Rivista Anarchica Online
Musica & idee
a cura di Marco Pandin (marcpan@tin.it)
Beneficenza & polemiche
Escono nelle prossime settimane il secondo ed il terzo volume della raccolta "Voix Vulgaires",
proseguimento
ideale dell'iniziativa discografica internazionale a sostegno di A/Rivista Anarchica iniziata con "F/Ear this!"

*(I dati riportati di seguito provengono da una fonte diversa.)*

Lemma unique_reasons_spec l : NoDup (unique_reasons l) ∧ ∀ x, x ∈ unique_reasons l ↔ x ∈ l.
Proof.
  split; [apply NoDup_unique_from|]. intros x. unfold unique_reasons. rewrite elem_of_unique_from. set_solver.
Qed.

Lemma market_codes r x market :
  spread_reasons r x = Ok market → ∀ c, c ∈ market → c = RR_SPREAD_TOO_WIDE ∨ c = RR_ENTRY_PRICE_DRIFT_TOO_LARGE.
Proof.
  unfold spread_reasons. intros Hm. do 5 (apply bind_Ok in Hm as (? & _ & Hm)). apply Ok_inj in Hm as <-.
  intros c. rewrite elem_of_app, !elem_of_when. tauto.
Qed.

Lemma not_elem_of_when {A} (b : bool) (x y : A) : b = false ∨ y ≠ x → y ∉ when b x.
Proof. rewrite elem_of_when. intros [-> | H] [? ?]; done. Qed.

Ltac in_reasons := rewrite !elem_of_app, !elem_of_when, ?list_elem_of_singleton; tauto.
Ltac not_in_reasons :=
  try lazymatch goal with |- ?x ∈ ?l → False => change (x ∉ l) end;
  rewrite !not_elem_of_app; repeat split;
  first [ assumption | apply not_elem_of_when; first [by left | by right]
        | by rewrite list_elem_of_singleton ].

(** Which code stands for which condition among all reasons of a request. *)
Lemma reason_meaning r f :
  figures r = Ok f →
  (RR_KILL_SWITCH_ACTIVE ∈ fg_reasons f ↔ ss_kill_switch_active (rq_session r) = true) ∧
  (RR_HARD_DAILY_LOSS_LIMIT ∈ fg_reasons f ↔ hard_loss_reached (fg_pnl f) = true) ∧
  RR_FINAL_QUANTITY_BELOW_MINIMUM ∉ fg_reasons f.
Proof.
  intros (market & _ & _ & _ & Hsp & _ & _ & _ & ->)%figures_inv.
  pose proof (market_codes _ _ _ Hsp) as Hmk. clear Hsp.
  assert ((RR_KILL_SWITCH_ACTIVE ∉ market) ∧ (RR_HARD_DAILY_LOSS_LIMIT ∉ market)
    ∧ (RR_FINAL_QUANTITY_BELOW_MINIMUM ∉ market)) as (M1 & M2 & M3).
  { split_and!; intros H; by destruct (Hmk _ H). }
  unfold precondition_reasons, pnl_reasons, count_reasons, price_reasons, capacity_reasons. cbv zeta.
  split_and!.
  - destruct (ss_kill_switch_active (rq_session r)); split; try done; intros H.
    + in_reasons.
    + exfalso. revert H. destruct (hard_loss_reached (fg_pnl f)); not_in_reasons.
  - destruct (hard_loss_reached (fg_pnl f)); split; try done; intros H.
    + in_reasons.
    + exfalso. revert H. not_in_reasons.
  - destruct (hard_loss_reached (fg_pnl f)); not_in_reasons.
Qed.

(** [k] is the greatest number of shares of unit cost [u] within [c]. *)
Definition greatest_within (k : Z) (u c : decimal) : Prop :=
  ((inject_Z k * dval u <= dval c) /\ (dval c < inject_Z (k + 1) * dval u))%Q.

Lemma quotient_greatest A B a b : amt A a → amt B b → 0 < B → greatest_within (A / B) b a.
Proof.
  intros Ha Hb HB. unfold greatest_within, amt in *. rewrite Ha, Hb, !Qmult_assoc, <- !inject_Z_mult.
  rewrite amt_scale, amt_scale_lt. pose proof (Z.mul_div_le A B HB). pose proof (Z.mul_succ_div_gt A B HB). lia.
Qed.

Lemma caps_greatest r f caps :
  Readable r → figures r = Ok f → fg_reasons f = [] → quantity_caps r f = Ok caps →
  let modeled := sr_modeled (fg_share f) in let entry := px_entry_limit (fg_prices f) in
  greatest_within (cap_trade_risk caps) modeled (tb_adjusted (fg_budget f)) ∧
  greatest_within (cap_open_risk caps) modeled (cp_open_risk (fg_capacity f)) ∧
  greatest_within (cap_daily_loss caps) modeled (cp_hard_loss (fg_capacity f)) ∧
  greatest_within (cap_buying_power caps) entry (fg_ubp f) ∧
  greatest_within (cap_position_notional caps) entry (cp_position_notional (fg_capacity f)) ∧
  greatest_within (cap_gross_exposure caps) entry (cp_gross (fg_capacity f)).
Proof.
  intros Hr Hf Hnil Hc. destruct (quantity_caps_facts r Hr f caps Hf Hnil Hc) as (B & E & HF).
  destruct HF as [HB HE [HB0 HE0] (A1 & H1 & C1 & _) (A2 & H2 & C2 & _) (A3 & H3 & C3 & _)
    (A4 & H4 & C4 & _) (A5 & H5 & C5 & _) (A6 & H6 & C6 & _) _ _].
  cbv zeta. rewrite C1, C2, C3, C4, C5, C6. split_and!; by apply quotient_greatest.
Qed.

(1986) e andata avanti con "Les mystéres des Voix Vulgaires" (1990). Alla raccolta,
organizzata da Marco Pandin, hanno partecipato gruppi ed individui provenienti da diversi paesi
del mondo, che hanno offerto contributi musicali, poetici e grafici. Tutti hanno messo a disposizione
gratuitamente il proprio materiale: molte sono le opere inedite o precedentemente pubblicate in forme diverse
o in edizioni limitate. Il mese prossimo pubblicheremo una presentazione dell'iniziativa ed una
lista guidata ai brani delle due raccolte.
Oggi, invece, diamo spazio a Marco che desidera mettere in chiaro alcuni punti fondamentali.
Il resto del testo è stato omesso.